In speeches to fellow Jews around America, I often point out that many American Jews are experiencing cognitive dissonance. The institution Jews most admire — the university — turns out to be the most significant source of Israel hatred in America and the rest of the West. At the same time, the people many Jews most distrust — Christians (especially evangelical and other conservative Christians) — turn out to be the Jews' and Israel's best friends.
Given that these two facts are undeniable, how do many American Jews deal with this dissonance? They largely ignore the Israel hatred on campuses, and they dismiss the authenticity of the Christian support. They dismiss it by denying it is genuine.

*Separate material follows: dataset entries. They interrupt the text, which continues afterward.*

(** [rpc_sidecar/src/node_client.rs:971-976], [FramedNodeClient]: the stream, the
    permit of the [Reconnect] notification, the backoff of the configuration and
    the next request identifier.  The code does not keep [messages_sent], the messages
    given to a connection so far: no operation reads it, theorems do. *)
Record FramedNodeClient `{Peer} := mkClient {
  client : Framed;
  reconnect : bool;
  exponential_backoff : ExponentialBackoffConfig;
  current_request_id : Z;
  messages_sent : list (list Z);
}.

Section Client.
Context `{BinaryPort, Peer}.

Definition with_client (self : FramedNodeClient) (c : Framed) : FramedNodeClient :=
  mkClient _ c (reconnect self) (exponential_backoff self) (current_request_id self) (messages_sent self).

Definition notify_one (self : FramedNodeClient) : FramedNodeClient :=
  mkClient _ (client self) true (exponential_backoff self) (current_request_id self) (messages_sent self).

Definition with_message (self : FramedNodeClient) (bytes : list Z) : FramedNodeClient :=
  mkClient _ (client self) (reconnect self) (exponential_backoff self) (current_request_id self)
    (messages_sent self ++ [bytes]).

(** [rpc_sidecar/src/node_client.rs:1029-1031], [FramedNodeClient::next_id]
    ([fetch_add] wraps around). *)
Definition next_id (self : FramedNodeClient) : Z * FramedNodeClient :=
  (current_request_id self,
   mkClient _ (client self) (reconnect self) (exponential_backoff self)
     (wrap_u16 (current_request_id self + 1)) (messages_sent self)).

(** [rpc_sidecar/src/node_client.rs:1134-1142], [FramedNodeClient::generate_payload]:
    [None] is the panic of [expect]. *)
Definition generate_payload (self : FramedNodeClient) (req : Command)
    : option (Z * list Z * FramedNodeClient) :=
  let (next_id, self) := next_id self in
  match encode_request req next_id with
  | Ok bytes => Some (next_id, bytes, self)
  | Err _ => None
  end.

(** The loop of [FramedNodeClient::send_request_internal] over [n] reads. *)
Fixpoint read_responses (n : nat) (request_id : Z) (c : Framed)
    : result ClientError BinaryResponseAndRequest * Framed :=
  match n with
  | O => (Err (ClientError.TooManyMismatchedResponses MAX_MISMATCHED_ID_RETRIES), c)
  | S n =>
      let (item, c) := framed_next c in
      match item with
      | NotInTime => (Err ClientError.ConnectionLost, c)
      | EndOfStream => (Err ClientError.ConnectionLost, c)
      | CodecError err => (Err (ClientError.RequestFailed err), c)
      | Message bytes =>
          match BinaryResponseAndRequest_from_bytes bytes with
          | Err _ => (Err ClientError.EnvelopeDeserialization, c)
          | Ok resp =>
              match validate_response resp request_id with
              | Ok response => (Ok response, c)
              | Err (ClientError.RequestResponseIdMismatch expected got as err) =>
                  if expected >? got then read_responses n request_id c else (Err err, c)
              | Err err => (Err err, c)
              end
          end
      end
  end.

Christians who support Israel, they (and non-Jews on the left) argue, do so for two deceptive reasons.
One is they seek to convert Jews.
That Christians seek to convert non-Christians is, of course, true. The primary aim of Christianity, after all, is to spread belief in Christ. But why would anyone think supporting Israel will convert Jews? Does anyone think that Christians who support Israel's enemies are making Muslims convert to Christianity? The fact is there isn't a shred of evidence that Jews have converted to Christianity, because of Christian support for Israel. Indeed, the Jews who most support Israel are either the most religious or the most strongly identifying secular Jews. Neither is a candidate for conversion.
Another way Christian support for Israel is belittled is by claiming that Christians support Israel in order to hasten the Second Coming of Jesus. But pastor John Hagee, head of Christians United for Israel, the largest pro-Israel organization in America, has said countless times nothing a Christian can do will hasten the return of Jesus; only God will decide when that happens — and in His own good time.
Moreover, even if this were the reason Christians support the Jews and Israel, why would it disturb Jews? It would mean that Christians would support them until Jesus returns. What's wrong with that?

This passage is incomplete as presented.